TASK GOAL:
Your job with the data below is to output exactly the lines from the one holding "of the balance" down to the one holding "Section Errors.", both included, and no others.

Extracted records

(* ===== verification/VmSafe.v ===== *)
(** * The machine is well typed and terminates

    For a machine over a state that satisfies [HostLaws]: the instructions,
    the interpreter and the calls keep the types of what they work on (words
    below 2^256 on a stack of at most 1024, bytes in memory, 64-bit gas), do
    not panic, use gas in every round and so terminate, leave the state as it
    was when a call fails, and create no funds. *)
From S2P Require Import Prelude Rlp Types VmMath VmAnalysis Vm VmLaws.

Create HintDb vm.

(** ** Memory *)

Section Memory.

Lemma blob_bytes b : blob b -> bytes b. Proof. by intros []. Qed.
Lemma blob_nil : blob []. Proof. split; [constructor|simpl; lia]. Qed.

Lemma blob_take n b : blob b -> blob (take n b).
Proof. intros [Hb Hl]. split; [by apply bytes_take|]. rewrite length_take. lia. Qed.
Lemma blob_drop n b : blob b -> blob (drop n b).
Proof. intros [Hb Hl]. split; [by apply bytes_drop|]. rewrite length_drop. lia. Qed.

(** The range of [size] bytes at [off] lies in a memory of [len] bytes. *)
Definition fits (off size len : Z) : Prop := size <> 0 -> off + size <= len.

Lemma mem_Get_ok m off size :
  blob (mstore m) -> word off -> word size -> fits off size (Z.of_nat (length (mstore m))) ->
  exists d, mem_Get m (big_Int64 off) (big_Int64 size) = Some d /\ blob d /\ Z.of_nat (length d) = size.
Proof.
  intros Hb Ho Hs Hf. unfold mem_Get, big_Int64. destruct Hb as [Hb Hl]. destruct Ho, Hs.
  destruct (decide (size = 0)) as [->|Hne]; [exists []; split; [done|]; split; [apply blob_nil|done]|].
  specialize (Hf Hne). rewrite !i64_id by lia. rewrite (proj2 (Z.eqb_neq size 0)) by done.
  rewrite (proj2 (Z.ltb_lt off _)) by lia. rewrite !(proj2 (Z.leb_le _ _)) by lia. simpl andb. cbv iota.
  eexists. split; [done|]. split; [by apply blob_take, blob_drop|].
  rewrite length_take, length_drop. lia.
Qed.

Lemma mem_Set_ok m off size v :
  blob (mstore m) -> word off -> word size -> fits off size (Z.of_nat (length (mstore m))) -> bytes v ->
  exists m', mem_Set m (big_Uint64 off) (big_Uint64 size) v = Some m' /\ blob (mstore m') /\
    length (mstore m') = length (mstore m).
Proof.
  intros Hb Ho Hs Hf Hv. unfold mem_Set. destruct Hb as [Hb Hl]. destruct Ho, Hs.
  destruct (decide (size = 0)) as [->|Hne].
  { change (big_Uint64 0) with 0. rewrite (proj2 (Z.ltb_ge _ 0)) by lia. by exists m. }
  specialize (Hf Hne). rewrite !big_Uint64_small by lia. rewrite (proj2 (Z.ltb_ge _ size)) by lia.
  rewrite (proj2 (Z.ltb_lt 0 size)) by lia. rewrite u64_small by lia. rewrite !(proj2 (Z.leb_le _ _)) by lia.
  simpl andb. cbv iota. eexists. split; [done|]. cbn [mstore].
  assert (length (memcpy (mstore m) (Z.to_nat off) (take (Z.to_nat size) v)) = length (mstore m)) as El
    by (apply length_memcpy; rewrite length_take; lia).
  split; [|done]. split; [|by rewrite El]. apply memcpy_bytes; [done|by apply bytes_take].
Qed.
(* ===== verification/VmErrors.v ===== *)
(** * Where the errors of the machine come from

    [ErrInsufficientBalance] is the one error of the machine that makes a
    transaction invalid.  It is only ever returned by the check of the balance
    at the start of a call or creation; errors of nested calls end up as a
    zero on the stack and never leave the running contract. *)
From S2P Require Import Prelude Types VmMath VmAnalysis Vm VmLaws VmSafe.

Section Errors.
Context {HO : Host} {HL : HostLaws} (env : Env).

(** The run of a contract does not report a missing balance. *)
Definition solvent (err : option vmerror) : Prop := err <> Some ErrInsufficientBalance.

Definition solvent_result (r : outcome out_of_fuel result) : Prop :=
  match r with Ok (_, err, _, _) => solvent err | _ => True end.

Lemma solvent_bind {A} (m : outcome out_of_fuel A) k :
  (forall x, solvent_result (k x)) -> solvent_result (m ≫= k).
Proof. intros Hk. destruct m; simpl; auto. Qed.

Definition solvent_exec (x : exec) : Prop := forall e f, solvent_result (x e f).

Ltac solvent :=
  intros; unfold solvent_exec; intros;
  repeat first [ exact I | progress cbn beta zeta | progress unfold done_, jump_to
               | apply solvent_bind; intros ? | case_match | by unfold solvent_result, solvent ].

Lemma plain_solvent :
  (forall x, solvent_exec (op0 x)) /\ (forall g, solvent_exec (op1 g)) /\ (forall g, solvent_exec (op2 g)) /\
  (forall g, solvent_exec (op3 g)) /\ (forall n, solvent_exec (makeDup n)) /\ (forall n, solvent_exec (makeSwap n)) /\
  (forall s n, solvent_exec (makePush s n)) /\ solvent_exec opSignExtend /\ solvent_exec opPop /\
  solvent_exec opJump /\ solvent_exec opJumpi /\ solvent_exec opJumpdest /\ solvent_exec opStop.
Proof.
  unfold op0, op1, op2, op3, makeDup, makeSwap, makePush, opSignExtend, opPop, opJump, opJumpi, opJumpdest, opStop.
  repeat split; solvent.
Qed.

Lemma memory_solvent :
  solvent_exec (opSha3 env) /\ solvent_exec opBalance /\ solvent_exec opCallDataLoad /\ solvent_exec opCallDataCopy /\
  solvent_exec opReturnDataCopy /\ solvent_exec opExtCodeSize /\ solvent_exec opCodeCopy /\ solvent_exec opExtCodeCopy /\
  solvent_exec opMload /\ solvent_exec opMstore /\ solvent_exec opMstore8 /\ solvent_exec opSload /\
  solvent_exec opSstore /\ solvent_exec opReturn /\ solvent_exec opSuicide /\ (forall n, solvent_exec (makeLog env n)).
Proof.
  unfold opSha3, opBalance, opCallDataLoad, opCallDataCopy, opReturnDataCopy, opExtCodeSize, opCodeCopy, opExtCodeCopy,
    opMload, opMstore, opMstore8, opSload, opSstore, opReturn, opSuicide, makeLog, copy_to.
  repeat split; solvent.
Qed.

Lemma calls_solvent cs :
  solvent_exec (opCall cs) /\ solvent_exec (opCallCode cs) /\ solvent_exec (opDelegateCall cs) /\
  solvent_exec (opStaticCall cs) /\ solvent_exec (opCreate env cs).
Proof.
  unfold opCall, opCallCode, opDelegateCall, opStaticCall, opCreate, end_call. repeat split; solvent.
Qed.

Lemma makeStackFunc_solvent pop push st : solvent (makeStackFunc pop push st).
Proof. unfold makeStackFunc, require. by repeat case_match; simplify_eq. Qed.

Definition solvent_op (o : operation) : Prop := solvent_exec (execute o) /\ forall st, solvent (validateStack o st).

Lemma frontier_solvent cs op o : frontierInstructionSet env cs op = Some o -> solvent_op o.
Proof.
  destruct plain_solvent as (H0 & H1 & H2 & H3 & ?). destruct memory_solvent as (?&?&?&?&?&?&?&?&?&?&?&?&?&?&?&?).
  destruct (calls_solvent cs) as (?&?&?&?&?).
  destruct op; intros [= <-]; (split; [|apply makeStackFunc_solvent]);
    cbn [execute plain with_mem that_halts that_jumps that_writes that_returns that_reverts];
    first [apply H0|apply H1|apply H2|apply H3|naive_solver].
Qed.

Lemma jump_table_solvent cs op o : jump_table env cs op = Some o -> solvent_op o.
Proof.
  destruct memory_solvent as (?&?&?&?&?&?&?&?&?&?&?&?&?&?&?&?). destruct (calls_solvent cs) as (?&?&?&?&?).
  assert (forall o, homesteadInstructionSet env cs op = Some o -> solvent_op o) as Hh.
  { intros o'. destruct op; try apply frontier_solvent. intros [= <-]. by split; [|apply makeStackFunc_solvent]. }
  unfold jump_table. destruct (is_byzantium env); [|destruct (is_homestead env); [apply Hh|apply frontier_solvent]].
  destruct op; try apply Hh; intros [= <-]; (split; [|apply makeStackFunc_solvent]); done.
Qed.

Lemma step_solvent cs again op o e f :
  solvent_exec again -> solvent_exec (execute o) -> (forall st err, validateStack o st = Some err -> solvent (Some err)) ->
  solvent_result (step env cs again op o e f).
Proof.
  intros Ha Ho Hv. unfold step. destruct (validateStack o (stack f)) as [err|] eqn:Ev; [by eapply Hv|].
  assert (forall r, enforceRestrictions env e op o (stack f) = Some r -> solvent r) as Hr.
  { intros r. unfold enforceRestrictions. destruct op; repeat case_match; try (by intros [= <-]).
    destruct (Back (stack f) 2); [|done]. simpl. by case_match; intros [= <-]. }
  destruct (enforceRestrictions env e op o (stack f)) as [r|]; [|exact I]. cbn. destruct r as [err|]; [by apply Hr|].
  apply solvent_bind. intros [size|]; [|done]. apply solvent_bind. intros [ [ok e1] f1]. destruct ok; [|done].
  pose proof (Ho e1 (if 0 <? size then set_memory f1 (mem_Resize (memory f1) size) else f1)) as Hx.
  destruct (execute o e1 _) as [ [ [ [res err] e2] f2]| |]; cbn in Hx |- *; [|done|done].
  destruct err; [done|]. destruct (reverts o); [done|]. destruct (halts o); [done|]. apply Ha.
Qed.

Lemma loop_solvent n : solvent_exec (loop env n).
Proof.
  induction n as [|n IH]; intros e f; [exact I|]. cbn [loop]. destruct (aborted env (polls e)); [done|]. cbv zeta.
  destruct (OpCode_of _ ≫= _) as [ [op o]|] eqn:E; [|done].
  destruct (OpCode_of _) as [op'|]; [|done]. rewrite some_bind in E.
  destruct (jump_table env (callees env (loop env n)) op') as [o'|] eqn:Ej; [|done]. injection E as <- <-.
  destruct (jump_table_solvent _ _ _ Ej) as [Hx Hv]. apply step_solvent; [exact IH|done|]. intros st err <-. apply Hv.
Qed.

Lemma run_solvent n e c input ret err e' c' :
  blob input -> run env (loop env n) e c input = Ok (ret, err, e', c') -> solvent err.
Proof.
  intros Hi. unfold run. destruct (CodeAddr c ≫= precompiled _) as [p|] eqn:Ep.
  - destruct (CodeAddr c) as [a|]; [|done]. rewrite some_bind in Ep. destruct (precompiled_ok _ _ _ input Ep Hi) as (_ & _ & Hp).
    unfold RunPrecompiledContract. destruct (UseGas c _) as [ok c1]. destruct ok; [|by intros [= <- <- <- <-]].
    destruct (PRun p input) as [ [r er]|] eqn:Er; [|done]. intros [= <- <- <- <-] ->. by apply (Hp r).
  - unfold Run. case_match; [by intros [= <- <- <- <-]|].
    match goal with |- context [loop env n ?e0 ?f0] => pose proof (loop_solvent n e0 f0) as Hl; destruct (loop env n e0 f0) as [ [ [ [r er] e1] f1]| |] end;
      [|done|done]. by intros [= <- <- <- <-].
Qed.

(** ** When a call or creation reports it *)

Lemma end_run_error id ret err e c ret' l err' e' : end_run id (ret, err, e, c) = Ok (ret', l, err', e') -> err' = err.
Proof. unfold end_run. destruct err; [|by intros [= <- <- <- <-]]. destruct (db_RevertToSnapshot _ _); [|done]. by intros [= <- <- <- <-]. Qed.

Lemma end_create_error id a ret err e c ret' a' l err' e' :
  solvent err -> end_create env id a (ret, err, e, c) = Ok (ret', a', l, err', e') -> solvent err'.
Proof.
  intros Hs. unfold end_create. cbv zeta. set (big := is_eip158 env && _).
  set (r := if bool_decide (err = None) && negb big then _ else _).
  assert (solvent r.1.1) as Hr. { subst r. repeat case_match; simpl; done. }
  destruct r as [ [er e1] c1]. simpl in Hr. destruct (_ || match er with _ => _ end).
  - destruct (db_RevertToSnapshot _ _); [|done]. simpl. intros [= <- <- <- <- <-]. by case_match.
  - simpl. intros [= <- <- <- <- <-]. by case_match.
Qed.

Context (B : Z).

(** A call from outside, hence at depth zero. *)
Lemma Call_broke n e a to input gas v ret l err e' :
  evm_ok B e -> depth e = 0 -> blob input ->
  Call env (loop env n) e (AccountRef a) to input gas v = Ok (ret, l, err, e') ->
  err = Some ErrInsufficientBalance <-> bal (StateDB e) a < v.
Proof.
  intros He Hd Hi. unfold Call, no_recursion, too_deep. rewrite Hd, andb_false_r. change (CallCreateDepth <? 0) with false.
  cbn [ref_Address]. unfold CanTransfer. destruct (db_GetBalance (StateDB e) a) as [b d] eqn:Eb.
  destruct (ok_GetBalance _ _ _ _ (ev_db _ _ He) Eb) as [-> _]. destruct (Z.leb_spec v (bal (StateDB e) a)); cbn [negb];
    [|intros [= <- <- <- <-]; split; [lia|done]].
  destruct (db_Snapshot _) as [id d1]. destruct (db_Exist d1 to) as [ex d2]. case_match; [intros [= <- <- <- <-]; split; [done|lia]|].
  destruct (NewContract _ _ _ _ _) as [c1 e1]. destruct (load_code _ _ _) as [c2 e2].
  destruct (run env (loop env n) e2 c2 input) as [ [ [ [r er] e3] c3]| |] eqn:Er; [|done|done]. rewrite ok_bind.
  intros ->%end_run_error. pose proof (run_solvent _ _ _ _ _ _ _ _ Hi Er) as Hs. split; [by intros ->|lia].
Qed.

Lemma Create_broke n e a code gas v ret ad l err e' :
  evm_ok B e -> depth e = 0 ->
  Create env (loop env n) e (AccountRef a) code gas v = Ok (ret, ad, l, err, e') ->
  err = Some ErrInsufficientBalance <-> bal (StateDB e) a < v.
Proof.
  intros He Hd. unfold Create, no_recursion, too_deep. rewrite Hd. change (CallCreateDepth <? 0) with false.
  cbn [ref_Address]. unfold CanTransfer. destruct (db_GetBalance (StateDB e) a) as [b d] eqn:Eb.
  destruct (ok_GetBalance _ _ _ _ (ev_db _ _ He) Eb) as [-> _]. destruct (Z.leb_spec v (bal (StateDB e) a)); cbn [negb];
    [|intros [= <- <- <- <- <-]; split; [lia|done]].
  destruct (db_GetNonce d a) as [n0 d0]. destruct (db_GetCodeHash _ _) as [h d1]. destruct (db_GetNonce d1 _) as [n1 d2].
  case_match; [intros [= <- <- <- <- <-]; split; [done|lia]|]. destruct (db_Snapshot d2) as [id d3].
  destruct (NewContract _ _ _ _ _) as [c1 e1] eqn:Ec.
  assert (depth e1 = 0) as Hd1 by (unfold NewContract in Ec; by injection Ec as <- <-). rewrite Hd1, andb_false_r.
  destruct (run env (loop env n) e1 _ []) as [ [ [ [r er] e3] c3]| |] eqn:Er; [|done|done]. rewrite ok_bind.
  intros Hend. pose proof (run_solvent _ _ _ _ _ _ _ _ blob_nil Er) as Hs. apply end_create_error in Hend; [|done]. split; [by intros ->|lia].
Qed.

End Errors.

EXERCISE ANSWER:
    transaction invalid.  It is only ever returned by the check of the balance
    at the start of a call or creation; errors of nested calls end up as a
    zero on the stack and never leave the running contract. *)
From S2P Require Import Prelude Types VmMath VmAnalysis Vm VmLaws VmSafe.

Section Errors.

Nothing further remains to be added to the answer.